● ABOUT THIS EXERCISE
Once the line containing "Abbreviation InputSnapshot := (gmap" is found in the entries below, restate it and each following line word for word, stopping after the line containing "(np, es) l)".

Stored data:
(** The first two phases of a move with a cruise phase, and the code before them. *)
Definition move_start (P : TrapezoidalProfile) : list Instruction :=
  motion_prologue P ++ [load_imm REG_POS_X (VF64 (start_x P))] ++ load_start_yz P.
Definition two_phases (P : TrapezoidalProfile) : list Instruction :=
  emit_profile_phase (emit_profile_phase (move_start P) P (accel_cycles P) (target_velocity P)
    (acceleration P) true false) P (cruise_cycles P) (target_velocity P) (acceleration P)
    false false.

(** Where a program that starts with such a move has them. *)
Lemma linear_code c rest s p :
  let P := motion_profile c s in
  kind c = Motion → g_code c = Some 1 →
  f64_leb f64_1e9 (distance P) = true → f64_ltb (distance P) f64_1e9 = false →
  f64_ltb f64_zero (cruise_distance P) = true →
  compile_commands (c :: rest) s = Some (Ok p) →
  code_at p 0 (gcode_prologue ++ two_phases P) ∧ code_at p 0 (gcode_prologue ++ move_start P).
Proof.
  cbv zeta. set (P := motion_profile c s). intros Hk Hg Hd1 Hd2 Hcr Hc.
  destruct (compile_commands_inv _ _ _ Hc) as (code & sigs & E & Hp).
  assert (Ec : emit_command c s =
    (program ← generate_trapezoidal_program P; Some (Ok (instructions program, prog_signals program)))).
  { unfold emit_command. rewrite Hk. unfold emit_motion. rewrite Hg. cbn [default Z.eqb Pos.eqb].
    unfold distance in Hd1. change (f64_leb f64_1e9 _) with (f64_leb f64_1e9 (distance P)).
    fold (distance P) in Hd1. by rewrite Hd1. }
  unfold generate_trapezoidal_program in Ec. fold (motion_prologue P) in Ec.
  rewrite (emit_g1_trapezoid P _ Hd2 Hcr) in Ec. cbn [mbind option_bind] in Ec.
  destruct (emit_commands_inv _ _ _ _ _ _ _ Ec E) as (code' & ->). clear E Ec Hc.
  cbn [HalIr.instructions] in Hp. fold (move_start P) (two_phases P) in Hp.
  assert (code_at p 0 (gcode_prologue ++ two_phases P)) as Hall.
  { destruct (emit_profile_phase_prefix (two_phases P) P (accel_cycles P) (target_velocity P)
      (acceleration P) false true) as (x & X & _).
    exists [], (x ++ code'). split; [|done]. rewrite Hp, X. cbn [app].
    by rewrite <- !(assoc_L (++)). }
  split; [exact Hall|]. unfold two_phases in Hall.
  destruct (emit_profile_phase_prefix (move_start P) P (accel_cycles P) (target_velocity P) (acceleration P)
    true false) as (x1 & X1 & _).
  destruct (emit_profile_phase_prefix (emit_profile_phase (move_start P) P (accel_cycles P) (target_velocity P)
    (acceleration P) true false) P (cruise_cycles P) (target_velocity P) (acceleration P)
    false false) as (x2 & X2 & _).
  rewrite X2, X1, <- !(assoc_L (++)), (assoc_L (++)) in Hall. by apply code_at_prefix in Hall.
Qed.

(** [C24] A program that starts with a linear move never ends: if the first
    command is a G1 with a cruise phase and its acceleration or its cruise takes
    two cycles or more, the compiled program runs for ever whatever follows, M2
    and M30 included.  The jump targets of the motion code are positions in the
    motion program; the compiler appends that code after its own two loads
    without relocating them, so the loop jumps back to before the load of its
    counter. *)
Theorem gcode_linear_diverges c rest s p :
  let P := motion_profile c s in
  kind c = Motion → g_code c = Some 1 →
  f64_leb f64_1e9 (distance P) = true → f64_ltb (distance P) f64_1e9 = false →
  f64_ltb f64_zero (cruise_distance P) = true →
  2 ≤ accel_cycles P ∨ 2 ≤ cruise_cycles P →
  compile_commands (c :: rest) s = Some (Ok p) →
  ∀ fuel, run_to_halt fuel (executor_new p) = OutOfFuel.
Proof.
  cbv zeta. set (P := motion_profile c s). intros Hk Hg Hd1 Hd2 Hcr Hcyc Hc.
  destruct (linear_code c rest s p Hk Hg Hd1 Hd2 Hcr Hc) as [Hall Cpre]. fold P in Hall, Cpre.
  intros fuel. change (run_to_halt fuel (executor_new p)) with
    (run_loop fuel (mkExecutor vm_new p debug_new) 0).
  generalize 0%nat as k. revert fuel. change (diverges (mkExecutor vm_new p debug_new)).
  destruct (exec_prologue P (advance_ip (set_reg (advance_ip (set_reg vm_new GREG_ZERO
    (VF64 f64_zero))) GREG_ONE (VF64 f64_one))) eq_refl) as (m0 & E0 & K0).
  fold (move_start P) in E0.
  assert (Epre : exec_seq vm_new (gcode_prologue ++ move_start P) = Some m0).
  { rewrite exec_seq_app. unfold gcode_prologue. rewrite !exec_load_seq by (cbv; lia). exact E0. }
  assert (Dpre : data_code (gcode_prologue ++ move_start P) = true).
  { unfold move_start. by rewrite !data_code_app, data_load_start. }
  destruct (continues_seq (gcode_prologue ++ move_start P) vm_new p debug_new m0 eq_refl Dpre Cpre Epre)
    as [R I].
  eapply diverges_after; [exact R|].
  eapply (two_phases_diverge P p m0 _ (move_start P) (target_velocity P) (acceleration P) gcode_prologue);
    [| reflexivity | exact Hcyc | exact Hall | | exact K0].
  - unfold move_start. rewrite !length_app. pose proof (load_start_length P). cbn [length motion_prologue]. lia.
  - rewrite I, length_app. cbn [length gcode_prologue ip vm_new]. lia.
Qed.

---

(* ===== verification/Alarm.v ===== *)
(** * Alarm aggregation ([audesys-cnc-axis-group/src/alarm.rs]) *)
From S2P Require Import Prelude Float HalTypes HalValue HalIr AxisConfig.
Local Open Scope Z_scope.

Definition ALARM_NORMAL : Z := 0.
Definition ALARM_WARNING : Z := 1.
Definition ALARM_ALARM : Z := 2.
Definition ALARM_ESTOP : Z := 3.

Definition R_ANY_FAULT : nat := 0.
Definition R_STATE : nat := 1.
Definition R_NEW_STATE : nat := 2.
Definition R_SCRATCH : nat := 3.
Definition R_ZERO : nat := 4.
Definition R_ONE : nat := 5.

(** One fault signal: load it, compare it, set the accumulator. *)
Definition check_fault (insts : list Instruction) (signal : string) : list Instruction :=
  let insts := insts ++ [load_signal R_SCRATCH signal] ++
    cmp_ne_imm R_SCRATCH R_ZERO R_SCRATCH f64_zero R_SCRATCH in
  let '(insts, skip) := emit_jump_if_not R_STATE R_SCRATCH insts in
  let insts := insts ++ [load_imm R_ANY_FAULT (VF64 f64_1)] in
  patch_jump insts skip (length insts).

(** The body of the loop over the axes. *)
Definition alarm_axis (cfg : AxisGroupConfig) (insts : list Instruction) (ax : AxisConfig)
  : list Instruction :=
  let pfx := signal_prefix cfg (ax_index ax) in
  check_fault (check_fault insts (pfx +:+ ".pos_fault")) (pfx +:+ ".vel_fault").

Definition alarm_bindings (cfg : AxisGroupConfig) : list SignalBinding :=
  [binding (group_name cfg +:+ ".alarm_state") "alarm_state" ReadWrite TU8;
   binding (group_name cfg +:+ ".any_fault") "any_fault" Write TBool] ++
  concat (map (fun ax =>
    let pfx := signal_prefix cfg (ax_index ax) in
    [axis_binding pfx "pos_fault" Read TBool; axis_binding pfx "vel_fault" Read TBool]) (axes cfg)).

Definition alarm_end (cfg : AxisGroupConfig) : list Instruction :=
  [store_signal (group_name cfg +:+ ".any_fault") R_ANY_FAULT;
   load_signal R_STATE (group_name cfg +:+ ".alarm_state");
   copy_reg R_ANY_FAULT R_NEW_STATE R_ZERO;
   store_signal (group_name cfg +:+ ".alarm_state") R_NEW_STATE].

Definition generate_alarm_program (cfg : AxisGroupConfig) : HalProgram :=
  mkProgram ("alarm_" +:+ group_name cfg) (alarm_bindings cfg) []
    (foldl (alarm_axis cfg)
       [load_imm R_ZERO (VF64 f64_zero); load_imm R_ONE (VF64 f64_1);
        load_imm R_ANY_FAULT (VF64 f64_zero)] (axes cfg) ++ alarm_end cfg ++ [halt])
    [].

--

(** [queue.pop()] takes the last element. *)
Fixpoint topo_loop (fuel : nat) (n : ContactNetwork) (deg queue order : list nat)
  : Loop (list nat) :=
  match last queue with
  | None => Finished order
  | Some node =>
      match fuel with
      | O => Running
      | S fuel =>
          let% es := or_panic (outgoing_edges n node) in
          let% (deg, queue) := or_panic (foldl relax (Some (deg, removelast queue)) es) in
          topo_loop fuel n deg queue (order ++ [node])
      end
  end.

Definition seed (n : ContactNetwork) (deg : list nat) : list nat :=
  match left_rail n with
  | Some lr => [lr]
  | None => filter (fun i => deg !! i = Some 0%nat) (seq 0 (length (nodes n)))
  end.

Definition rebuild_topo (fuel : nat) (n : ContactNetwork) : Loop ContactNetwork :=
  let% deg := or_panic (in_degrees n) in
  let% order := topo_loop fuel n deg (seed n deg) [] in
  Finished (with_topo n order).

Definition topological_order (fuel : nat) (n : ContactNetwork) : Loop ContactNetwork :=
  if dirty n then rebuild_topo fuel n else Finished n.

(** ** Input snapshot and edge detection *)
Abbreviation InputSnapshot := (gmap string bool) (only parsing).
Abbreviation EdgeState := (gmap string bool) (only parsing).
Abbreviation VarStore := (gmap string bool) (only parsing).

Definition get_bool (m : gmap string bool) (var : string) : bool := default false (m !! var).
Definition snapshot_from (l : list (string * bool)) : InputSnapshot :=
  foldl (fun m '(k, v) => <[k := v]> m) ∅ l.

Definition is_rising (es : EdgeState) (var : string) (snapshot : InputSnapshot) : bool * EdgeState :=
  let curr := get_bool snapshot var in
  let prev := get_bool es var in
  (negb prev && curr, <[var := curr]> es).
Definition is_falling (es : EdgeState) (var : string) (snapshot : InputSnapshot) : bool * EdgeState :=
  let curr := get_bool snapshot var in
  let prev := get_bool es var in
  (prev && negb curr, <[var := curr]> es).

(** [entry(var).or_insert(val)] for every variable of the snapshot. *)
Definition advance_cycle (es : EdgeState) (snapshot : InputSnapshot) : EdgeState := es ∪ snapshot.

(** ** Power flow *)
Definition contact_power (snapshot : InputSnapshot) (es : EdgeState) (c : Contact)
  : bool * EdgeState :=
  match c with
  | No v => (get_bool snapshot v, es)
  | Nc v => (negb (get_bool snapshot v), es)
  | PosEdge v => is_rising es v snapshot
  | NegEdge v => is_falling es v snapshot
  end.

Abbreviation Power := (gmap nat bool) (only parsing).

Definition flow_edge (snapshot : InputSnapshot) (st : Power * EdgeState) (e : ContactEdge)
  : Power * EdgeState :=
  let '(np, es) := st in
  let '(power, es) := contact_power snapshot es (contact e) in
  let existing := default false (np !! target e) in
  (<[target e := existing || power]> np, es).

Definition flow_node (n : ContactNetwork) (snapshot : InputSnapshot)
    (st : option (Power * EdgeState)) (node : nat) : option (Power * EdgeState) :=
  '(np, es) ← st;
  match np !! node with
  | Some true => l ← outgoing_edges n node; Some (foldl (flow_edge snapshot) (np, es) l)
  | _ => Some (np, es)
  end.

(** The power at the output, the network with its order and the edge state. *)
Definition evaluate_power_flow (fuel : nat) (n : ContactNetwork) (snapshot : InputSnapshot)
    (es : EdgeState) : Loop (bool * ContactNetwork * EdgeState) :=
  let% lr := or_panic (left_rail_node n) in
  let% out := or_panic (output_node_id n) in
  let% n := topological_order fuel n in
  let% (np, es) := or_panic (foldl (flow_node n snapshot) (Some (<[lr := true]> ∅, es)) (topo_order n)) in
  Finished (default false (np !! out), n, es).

● RESULT FOR THIS EXERCISE
Abbreviation InputSnapshot := (gmap string bool) (only parsing).
Abbreviation EdgeState := (gmap string bool) (only parsing).
Abbreviation VarStore := (gmap string bool) (only parsing).

Definition get_bool (m : gmap string bool) (var : string) : bool := default false (m !! var).
Definition snapshot_from (l : list (string * bool)) : InputSnapshot :=
  foldl (fun m '(k, v) => <[k := v]> m) ∅ l.

Definition is_rising (es : EdgeState) (var : string) (snapshot : InputSnapshot) : bool * EdgeState :=
  let curr := get_bool snapshot var in
  let prev := get_bool es var in
  (negb prev && curr, <[var := curr]> es).
Definition is_falling (es : EdgeState) (var : string) (snapshot : InputSnapshot) : bool * EdgeState :=
  let curr := get_bool snapshot var in
  let prev := get_bool es var in
  (prev && negb curr, <[var := curr]> es).

(** [entry(var).or_insert(val)] for every variable of the snapshot. *)
Definition advance_cycle (es : EdgeState) (snapshot : InputSnapshot) : EdgeState := es ∪ snapshot.

(** ** Power flow *)
Definition contact_power (snapshot : InputSnapshot) (es : EdgeState) (c : Contact)
  : bool * EdgeState :=
  match c with
  | No v => (get_bool snapshot v, es)
  | Nc v => (negb (get_bool snapshot v), es)
  | PosEdge v => is_rising es v snapshot
  | NegEdge v => is_falling es v snapshot
  end.

Abbreviation Power := (gmap nat bool) (only parsing).

Definition flow_edge (snapshot : InputSnapshot) (st : Power * EdgeState) (e : ContactEdge)
  : Power * EdgeState :=
  let '(np, es) := st in
  let '(power, es) := contact_power snapshot es (contact e) in
  let existing := default false (np !! target e) in
  (<[target e := existing || power]> np, es).

Definition flow_node (n : ContactNetwork) (snapshot : InputSnapshot)
    (st : option (Power * EdgeState)) (node : nat) : option (Power * EdgeState) :=
  '(np, es) ← st;
  match np !! node with
  | Some true => l ← outgoing_edges n node; Some (foldl (flow_edge snapshot) (np, es) l)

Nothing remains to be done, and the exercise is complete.